Physician job satisfaction varied widely across countries:
- Highest satisfaction: Switzerland (69%), Norway (61%), and Australia (59%)
- Lowest satisfaction: France (33%), Germany (13%), UK (15%)
Canada sat somewhere in the middle. But what truly mattered wasn’t just where doctors worked, but how they worked.
Key Drivers of Physician Satisfaction
Three factors stood out as the strongest predictors of job dissatisfaction:
- Poor work-life balance (high workload): OR = 2.80
- Inadequate time with patients: OR = 1.91
- Low satisfaction with income: OR = 2.64
Despite some variations, physicians who experienced less job-related stress, less administrative burden, and more meaningful time with patients were far more likely to report high satisfaction levels.
Why This Matters for OFHC and Orleans Residents
At Orleans Family Health Clinic, we understand that physician satisfaction isn’t just a staffing issue—it directly affects access to care, patient outcomes, and community health equity.
When doctors are overworked or undervalued, consequences follow:
- Shorter visits with patients
- Burnout and early retirement
- Reluctance of medical students to enter family medicine
That’s why OFHC is reimagining how primary care is delivered, building systems that respect our physicians’ time, expertise, and well-being.
Our Solution: The OFHC Model of Care
We’re addressing the very problems flagged in this study by:
- Recruiting and supporting top-tier family doctors through a welcoming, collaborative environment.
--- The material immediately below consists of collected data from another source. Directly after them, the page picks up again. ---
(** * The elton (formerly cod) request-lifecycle core, embedded in Rocq

    A shallow embedding of the parts of the Go sources that the
    specification makes claims about:

    - [context.go]  : [Context], [Reset], [Redirect], the signed-cookie
                      methods, [GetRealIP], [GetClientIP];
    - [elton.go]    : the route closure built by [Elton.Handle] (the [Next]
                      continuation, parameter validators, trace recording,
                      the subtraction pass, the response finalizer),
                      [getMs] and [TraceInfos.ServerTiming];
    - [signed_keys.go] : the three [SignedKeysGenerator] implementations.

    Conventions.  A Go [string] is a Rocq [string] (a sequence of bytes);
    a Go [int] is a [Z] (64-bit platforms; no claim reaches the range
    where an [int] would wrap); [nil] of a pointer, map, slice, func or
    interface type is [None]; an [error] is an [option Error].  A Go
    panic is the outcome [None] / [Panic] of the operation that raises
    it.  Functions of the Go standard library and of third-party
    packages that the sources call are either modelled directly (when a
    few lines do it) or collected in the class [Lib] and left
    uninterpreted. *)

From Stdlib Require Import ZArith List String Ascii Bool Lia.
From stdpp Require Import gmap strings list sorting.

Import ListNotations.
Local Open Scope string_scope.
Local Open Scope list_scope.
Local Open Scope Z_scope.

(** ** Go library functions on strings *)

Module GoStrings.

(** [strconv.Itoa] on non-negative numbers: the decimal digits, most
    significant first.  [fuel] bounds the number of digits. *)
Definition digit (d : Z) : ascii := ascii_of_nat (48 + Z.to_nat d).

Fixpoint utoa (fuel : nat) (n : Z) (acc : string) : string :=
  match fuel with
  | O => acc
  | S fuel' =>
      let acc' := String (digit (n mod 10)) acc in
      if n <? 10 then acc' else utoa fuel' (n / 10) acc'
  end.

(** [strconv.Itoa]: a leading minus sign for negative numbers. *)
Definition Itoa (n : Z) : string :=
  if n <? 0
  then String "-"%char (utoa (S (Z.to_nat (Z.log2 (- n)))) (- n) EmptyString)
  else utoa (S (Z.to_nat (Z.log2 n))) n EmptyString.

(** [strings.Split(s, sep)] for a one-byte separator: the pieces between
    the separators, always at least one piece. *)
Fixpoint Split (s : string) (sep : ascii) : list string :=
  match s with
  | EmptyString => [EmptyString]
  | String c s' =>
      if Ascii.eqb c sep then EmptyString :: Split s' sep
      else match Split s' sep with
           | [] => [String c EmptyString]
           | p :: ps => String c p :: ps
           end
  end.

(** The white space [strings.TrimSpace] removes, on ASCII input:
    tab, line feed, vertical tab, form feed, carriage return, space. *)
Definition isSpace (c : ascii) : bool :=
  let n := nat_of_ascii c in
  ((9 <=? n)%nat && (n <=? 13)%nat) || (n =? 32)%nat.

Fixpoint TrimLeft (s : string) : string :=
  match s with
  | EmptyString => EmptyString
  | String c s' => if isSpace c then TrimLeft s' else s
  end.

Fixpoint TrimRight (s : string) : string :=
  match s with
  | EmptyString => EmptyString
  | String c s' =>
      match TrimRight s' with
      | EmptyString => if isSpace c then EmptyString else String c EmptyString
      | t => String c t
      end
  end.

Definition TrimSpace (s : string) : string := TrimRight (TrimLeft s).

(** Go's [<] on strings: byte-wise lexicographic order. *)
Definition less (a b : string) : bool :=
  match String.compare a b with Lt => true | _ => false end.

(** [sort.Sort(sort.Reverse(sort.StringSlice(arr)))]: [arr] rearranged
    so that no element is [less] than a later one.  Equal strings are
    indistinguishable, so every sorting algorithm returns this list;
    an insertion sort computes it. *)
Fixpoint insertDesc (x : string) (l : list string) : list string :=
  match l with
  | [] => [x]
  | y :: l' => if less x y then y :: insertDesc x l' else x :: l
  end.

Definition SortReverse (l : list string) : list string :=
  fold_right insertDesc [] l.

(** [strings.Builder]: the bytes written so far. *)
Definition Builder := string.
Definition WriteString (b : Builder) (s : string) : Builder := b +:+ s.

End GoStrings.

(** ** Go library functions on addresses ([net]) *)

Module GoNet.
Import GoStrings.

(** [net.IP] is a byte slice: 4 bytes (IPv4), 16 bytes (IPv6), or [nil]
    (here the empty list, as in Go where [len(nil) = 0]). *)
Definition IP := list Z.

(** [net.IPNet]: a network number and a mask of the same length. *)
Record IPNet := { netIP : IP; Mask : IP }.

Definition v4InV6Prefix : IP := [0; 0; 0; 0; 0; 0; 0; 0; 0; 0; 255; 255].

Definition IPv4 (a b c d : Z) : IP := v4InV6Prefix ++ [a; b; c; d].

Definition IP_eqb (a b : IP) : bool := bool_decide (a = b).

(** [ip.To4()]: the 4-byte form of an IPv4 address, [nil] otherwise. *)
Definition To4 (ip : IP) : IP :=
  if (length ip =? 4)%nat then ip
  else if (length ip =? 16)%nat && IP_eqb (firstn 12 ip) v4InV6Prefix
       then skipn 12 ip
       else [].

(** The loop of [IPNet.Contains]: byte-wise comparison under the mask. *)
Fixpoint sameUnderMask (nn m ip : IP) : bool :=
  match nn, m, ip with
  | n :: nn', k :: m', b :: ip' =>
      if Z.land n k =? Z.land b k then sameUnderMask nn' m' ip' else false
  | _, _, _ => true
  end.

(** [n.Contains(ip)].  The networks of the table below are stored in
    the form [net.ParseCIDR] produces (4 bytes for IPv4 networks, 16 for
    IPv6 ones), so [networkNumberAndMask] leaves them as they are. *)
Definition Contains (n : IPNet) (ip : IP) : bool :=
  let ip := match To4 ip with [] => ip | x => x end in
  if negb (length ip =? length (netIP n))%nat then false
  else sameUnderMask (netIP n) (Mask n) ip.

(** [net.CIDRMask(ones, bits)]. *)
Fixpoint CIDRMask (ones : Z) (bytes : nat) : IP :=
  match bytes with
  | O => []
  | S k =>
      (if 8 <=? ones then 255
       else if ones <=? 0 then 0
       else 255 - (Z.shiftl 1 (8 - ones) - 1))
        :: CIDRMask (ones - 8) k
  end.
- Expanding team-based care to reduce physician workloads.
- Streamlining administrative processes to give doctors back their time.
- Offering unmatched integration between physicians, pharmacists, and nurse practitioners.
A Call to Action for Health Leaders
The study urges policymakers to consider physician job satisfaction not as a soft metric, but as a core pillar of a functional healthcare system. If Canada wants to avoid worsening doctor shortages and rising burnout, the time to act is now.
OFHC is already doing the work—building a model that supports both our patients and our physicians. Let’s scale this vision across the country.